In all fairness to the latter, there is no sign that Annigoni ever crossed the cordon of decorum between himself and his sitters. The exingencies of their silence, and immobility as they posed, and his preoccupation while he painted prevented any considerable intimacy and candour developing between them. The chit-chat is tame stuff, and Annigoni is invariably reserved and polite in the retelling. However he does show a positive dislike for Margot Fonteyn and a genuinely warm regard for the Queen. As one might have anticipated from the rather nerveless lines of his drawings, Annigoni is no witty or incisive raconteur, nor even a particularly perceptive one.

In his autobiography he says virtually nothing about the Old Masters he venerates so deeply, emulates so ostentatiously. Instead there are sustained rants against the Moderns whom he detests. For him David, Ingres and Delacroix are 'the last three giants of painting'; they are also the last painters who did not have to fate up to the challenges presented by photography. For Annigoni all subsequent painting conflates into a vast monolith of incomprehensible energies and garbled intelligence. Even the Impressionists come in for his wrath, but then they started it all didn't they?

In spite of the 'bohemian' spell of his youth, Annigoni retains to a great extent the parochialism of his pious, pettybourgeois upbringing. He considers his real audience to be composed of 'ordinary people', i.e. the petty-bourgeoisie, those who will be enthralled by slightly sentimental, idealised 'speaking-likenesses' of monarchs, tycoons, beautiful ladies, and so on. Much to Ann igoni's chagrin, 'ordinary people' evince no interest in his landscapes whatever.

Augmenting the 'ordinary people' with an unlikely trio (Sir Alfred Munnings R.A., the Shah of Iran, and Bernard Berenson — who, at the time of his acquaintance with Annigoni, was half-blind anyway), Annigoni musters whatever support he can get against this ungodly, incomprehensible Modernist epidemic. Although he professes to be an agnostic, his diatribes against Modernism have a distinctly scriptural ring. In these tracts of Annigoni's the word 'Lust' could be substituted for every mention of modern painting, and the invective would still make sense a good deal of the way.

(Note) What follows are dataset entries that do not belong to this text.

(** * Diu-routine: the routine parser and its cache, embedded in Rocq

    The development follows the TypeScript sources
      server/services/pdf-parser-v3.ts         (PDFParserV3, the parser the
                                                cache service and the routers call)
      server/services/pdf-parser-optimized.ts  (PDFParserOptimized)
      the PDFParserV2 file                     (calculateStats with the empty guard)
      server/services/pdf-cache-service.ts     (PdfCacheService)
      server/services/pdf-parser.ts            (PDFParser: the filters)
      server/services/noticeboard-scraper.ts   (the routines of the noticeboard)
      the FacultyScraper file                  (generateInitials)

    Strings are Rocq strings read as sequences of code units; the character
    classes and case mappings are the ASCII ones, which is what the routine
    text and the regular expressions of the sources range over.  Indices and
    counts are [nat].  The regular expressions of the sources are kept as
    syntax and run by a backtracking matcher with the priorities of the
    JavaScript one (greedy quantifiers, left alternative first). *)

From Stdlib Require Import Ascii String List Arith Bool Lia Permutation Sorted.
From stdpp Require Import base list strings gmap.
Import ListNotations.

Local Open Scope string_scope.
Local Open Scope nat_scope.

(* ===================================================================== *)
(** ** JavaScript string primitives *)
(* ===================================================================== *)

Module Js.

Definition code (c : ascii) : nat := nat_of_ascii c.

Definition between (lo hi : nat) (c : ascii) : bool :=
  (lo <=? code c) && (code c <=? hi).

(** [\d], [[A-Z]], [[a-z]], [\w] and [\s] on ASCII text. *)
Definition isDigit (c : ascii) : bool := between 48 57 c.
Definition isUpper (c : ascii) : bool := between 65 90 c.
Definition isLower (c : ascii) : bool := between 97 122 c.
Definition isWord (c : ascii) : bool :=
  isDigit c || isUpper c || isLower c || (code c =? 95).
Definition isSpace (c : ascii) : bool :=
  between 9 13 c || (code c =? 32).

Definition upperChar (c : ascii) : ascii :=
  if isLower c then ascii_of_nat (code c - 32) else c.
Definition lowerChar (c : ascii) : ascii :=
  if isUpper c then ascii_of_nat (code c + 32) else c.

Fixpoint mapChars (f : ascii -> ascii) (s : string) : string :=
  match s with
  | EmptyString => EmptyString
  | String c r => String (f c) (mapChars f r)
  end.

(** [s.toUpperCase()] and [s.toLowerCase()]. *)
Definition toUpperCase (s : string) : string := mapChars upperChar s.
Definition toLowerCase (s : string) : string := mapChars lowerChar s.

Fixpoint trimStart (s : string) : string :=
  match s with
  | EmptyString => EmptyString
  | String c r => if isSpace c then trimStart r else s
  end.

(** The text without its trailing white space: a character is kept when it
    is no space or when something is kept after it. *)
Fixpoint trimEnd (s : string) : string :=
  match s with
  | EmptyString => EmptyString
  | String c r =>
      match trimEnd r with
      | EmptyString => if isSpace c then EmptyString else String c EmptyString
      | r' => String c r'
      end
  end.

(** [s.trim()]. *)
Definition trim (s : string) : string := trimEnd (trimStart s).

(** [text.split(sep)] for a one-character separator: the pieces between the
    separators, one more than there are separators. *)
Fixpoint splitOn (sep : ascii) (s : string) : list string :=
  match s with
  | EmptyString => [EmptyString]
  | String c r =>
      if Ascii.eqb c sep then EmptyString :: splitOn sep r
      else match splitOn sep r with
           | piece :: rest => String c piece :: rest
           | [] => [String c EmptyString]
           end
  end.

Definition newline : ascii := ascii_of_nat 10.

(** [s.substring(a, b)]: the code units from the smaller to the larger of
    the two indices, both clamped to the length. *)
Definition substring (a b : nat) (s : string) : string :=
  String.substring (Nat.min a b) (Nat.max a b - Nat.min a b) s.

(** [s.substring(a)]. *)
Definition substringFrom (a : nat) (s : string) : string :=
  String.substring a (String.length s - a) s.

(** [s.includes(t)]: [t] starts at some index of [s]. *)
Fixpoint includes (s t : string) : bool :=
  String.prefix t s ||
  match s with
  | EmptyString => false
  | String _ r => includes r t
  end.

(** [Array.from(new Set(arr))]: the first occurrence of each string, in
    the order of the array. *)
Definition uniqueInOrder (arr : list string) : list string :=
  fold_left (fun acc x => if existsb (String.eqb x) acc then acc else (acc ++ [x])%list)
            arr [].

(** [arr.includes(x)] on an array of strings. *)
Definition arrayIncludes (arr : list string) (x : string) : bool :=
  existsb (String.eqb x) arr.

(** [s.charAt(0) + s.slice(1).toLowerCase()]. *)
Definition capitalised (s : string) : string :=
  match s with
  | EmptyString => EmptyString
  | String c r => String c (toLowerCase r)
  end.

(** [a || b] on strings: the empty string is falsy. *)
Definition orElse (a b : string) : string :=
  if String.eqb a "" then b else a.

(** [arr[i] || ""]: an index past the end gives [undefined]. *)
Definition lineAt (lines : list string) (i : nat) : string :=
  match lines !! i with
  | Some l => l
  | None => ""
  end.

(** *** Further primitives: keys of objects, words, slices *)

(** The names every object inherits from [Object.prototype]. *)
Definition inheritedKeys : list string :=
  [ "constructor"; "__proto__"; "hasOwnProperty"; "isPrototypeOf";
    "propertyIsEnumerable"; "toLocaleString"; "toString"; "valueOf";
    "__defineGetter__"; "__defineSetter__"; "__lookupGetter__"; "__lookupSetter__" ].

Definition allDigits (s : string) : bool :=
  forallb isDigit (list_ascii_of_string s).

(** A key for which a plain object behaves as a map that keeps the order
    of insertion: it is no name of [Object.prototype] and no integer
    index (the keys that are all digits are left out). *)
Definition plainKey (s : string) : bool :=
  negb (arrayIncludes inheritedKeys s) &&
  negb (allDigits s && negb (String.eqb s "")).


(** [s.replace(/\./g, "")] *)
Fixpoint withoutDots (s : string) : string :=
  match s with
  | EmptyString => EmptyString
  | String c r => if Ascii.eqb c "." then withoutDots r else String c (withoutDots r)
  end.


(** [s.replace(/\s+/g, "_")]: every run of white space becomes one
    underscore. *)
Fixpoint spacesToUnderscore (s : string) : string :=
  match s with
  | EmptyString => EmptyString
  | String c r =>
      if isSpace c then
        match r with
        | String d _ => if isSpace d then spacesToUnderscore r
                        else String "_" (spacesToUnderscore r)
        | EmptyString => String "_" EmptyString
        end
      else String c (spacesToUnderscore r)
  end.

(** [s.slice(0, -1)] and [s.slice(-1)]. *)
Fixpoint sliceInit (s : string) : string :=
  match s with
  | EmptyString => EmptyString
  | String c EmptyString => EmptyString
  | String c r => String c (sliceInit r)
  end.

Fixpoint sliceLast (s : string) : string :=
  match s with
  | EmptyString => EmptyString
  | String c EmptyString => String c EmptyString
  | String _ r => sliceLast r
  end.

(** [s.startsWith(t)] and [s.endsWith(t)]. *)
Definition startsWith (s t : string) : bool := String.prefix t s.

Definition endsWith (s t : string) : bool :=
  (String.length t <=? String.length s) &&
  String.eqb (substringFrom (String.length s - String.length t) s) t.

End Js.

(* ===================================================================== *)
(** ** Regular expressions *)
(* ===================================================================== *)

Module Regex.

(** The fragment of the JavaScript syntax the sources use.  A quantifier
    is applied to a character class ([Rep]) or makes a group optional
    ([Opt]); both are greedy. *)
Inductive re : Type :=
| Chr (c : ascii)                                    (* a literal character *)
| Cls (p : ascii -> bool)                            (* a character class *)
| Rep (p : ascii -> bool) (lo : nat) (hi : option nat) (* p{lo,hi}, p*, p+, p? *)
| Seq (r1 r2 : re)
| Alt (r1 r2 : re)
| Opt (r : re)                                       (* (?:r)? *)
| Grp (i : nat) (r : re)                             (* capture group i *)
| Bol                                                (* ^ *)
| Eol                                                (* $ *)
| Wb.                                                (* \b *)

(** Where the matcher stands: the index, the character before it and the
    text from it on. *)
Record cursor : Type := Cursor {
  pos : nat;
  before : option ascii;
  rest : list ascii
}.

Definition captures : Type := list (nat * string).

Record found : Type := Found {
  index : nat;          (* match.index *)
  stop : nat;           (* index + match[0].length *)
  groups : captures
}.

Definition advance (c : ascii) (cu : cursor) (r : list ascii) : cursor :=
  {| pos := S (pos cu); before := Some c; rest := r |}.

Definition wordAt (o : option ascii) : bool :=
  match o with
  | Some c => Js.isWord c
  | None => false
  end.

(** [p{lo,hi}], greedy: one more character is tried before stopping. *)
Fixpoint rep {R : Type} (p : ascii -> bool) (lo : nat) (hi : option nat)
    (l : list ascii) (cu : cursor) (k : cursor -> option R) : option R :=
  let halt := match lo with O => k cu | S _ => None end in
  let more := match hi with Some O => false | _ => true end in
  match l with
  | c :: l' =>
      if p c && more then
        match rep p (Nat.pred lo) (option_map Nat.pred hi) l' (advance c cu l') k with
        | Some res => Some res
        | None => halt
        end
      else halt
  | [] => halt
  end.

(** The backtracking matcher, in continuation-passing style: [k] is the
    rest of the pattern, and the first way to match that makes [k] succeed
    is the answer. *)
Fixpoint run {R : Type} (r : re) (cu : cursor) (caps : captures)
    (k : cursor -> captures -> option R) : option R :=
  match r with
  | Chr c =>
      match rest cu with
      | d :: l' => if Ascii.eqb c d then k (advance d cu l') caps else None
      | [] => None
      end
  | Cls p =>
      match rest cu with
      | d :: l' => if p d then k (advance d cu l') caps else None
      | [] => None
      end
  | Rep p lo hi => rep p lo hi (rest cu) cu (fun cu' => k cu' caps)
  | Seq r1 r2 => run r1 cu caps (fun cu' caps' => run r2 cu' caps' k)
  | Alt r1 r2 =>
      match run r1 cu caps k with
      | Some res => Some res
      | None => run r2 cu caps k
      end
  | Opt r1 =>
      match run r1 cu caps k with
      | Some res => Some res
      | None => k cu caps
      end
  | Grp i r1 =>
      run r1 cu caps (fun cu' caps' =>
        k cu' ((i, string_of_list_ascii (take (pos cu' - pos cu) (rest cu))) :: caps'))
  | Bol => if pos cu =? 0 then k cu caps else None
  | Eol => match rest cu with [] => k cu caps | _ => None end
  | Wb =>
      if xorb (wordAt (before cu)) (wordAt (head (rest cu)))
      then k cu caps else None
  end.

(** A match that starts exactly at the cursor. *)
Definition matchHere (r : re) (cu : cursor) : option found :=
  run r cu [] (fun cu' caps =>
    Some {| index := pos cu; stop := pos cu'; groups := caps |}).

(** The leftmost match at or after the cursor. *)
Fixpoint search (r : re) (l : list ascii) (cu : cursor) : option found :=
  match matchHere r cu with
  | Some f => Some f
  | None =>
      match l with
      | c :: l' => search r l' (advance c cu l')
      | [] => None
      end
  end.

Definition origin (s : string) : cursor :=
  {| pos := 0; before := None; rest := list_ascii_of_string s |}.

(** [re.exec(s)] for a pattern without the [g] flag, and [s.match(re)]. *)
Definition exec (r : re) (s : string) : option found :=
  search r (list_ascii_of_string s) (origin s).

(** The matches the loop [while ((m = re.exec(s)) !== null)] visits for a
    pattern with the [g] flag whose [lastIndex] is 0 when the loop starts:
    each search resumes where the last match stopped.  [skip] counts the
    characters still inside the last match.  The patterns of the sources
    never match the empty text; an empty match is stepped over. *)
Fixpoint scan (r : re) (skip : nat) (l : list ascii) (cu : cursor) : list found :=
  match skip with
  | S n =>
      match l with
      | c :: l' => scan r n l' (advance c cu l')
      | [] => []
      end
  | O =>
      match matchHere r cu with
      | Some f =>
          f :: match l with
               | c :: l' => scan r (stop f - index f - 1) l' (advance c cu l')
               | [] => []
               end
      | None =>
          match l with
          | c :: l' => scan r 0 l' (advance c cu l')
          | [] => []
          end
      end
  end.

Definition execAll (r : re) (s : string) : list found :=
  scan r 0 (list_ascii_of_string s) (origin s).

(** [match[i]] of a group that took part in the match. *)
Definition group (i : nat) (f : found) : string :=
  match find (fun c => fst c =? i) (groups f) with
  | Some c => snd c
  | None => ""
  end.

(** A literal word, as in [/Course/]. *)
Fixpoint lit (s : string) : re :=
  match s with
  | EmptyString => Rep (fun _ => false) 0 (Some 0)
  | String c EmptyString => Chr c
  | String c r => Seq (Chr c) (lit r)
  end.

For me the choicest moment in the book was Annigoni's 'descent into Hell' in the Modern wing of the Metropolitan Museum in New York, 'with the vague knowledge that today a museum "ought to be like that". I left, stunned, around midday and took with me the persisting memory of young men and women with sheep-like faces, intent in front of an untranslatable hieroglyph by Jackson Pollock'.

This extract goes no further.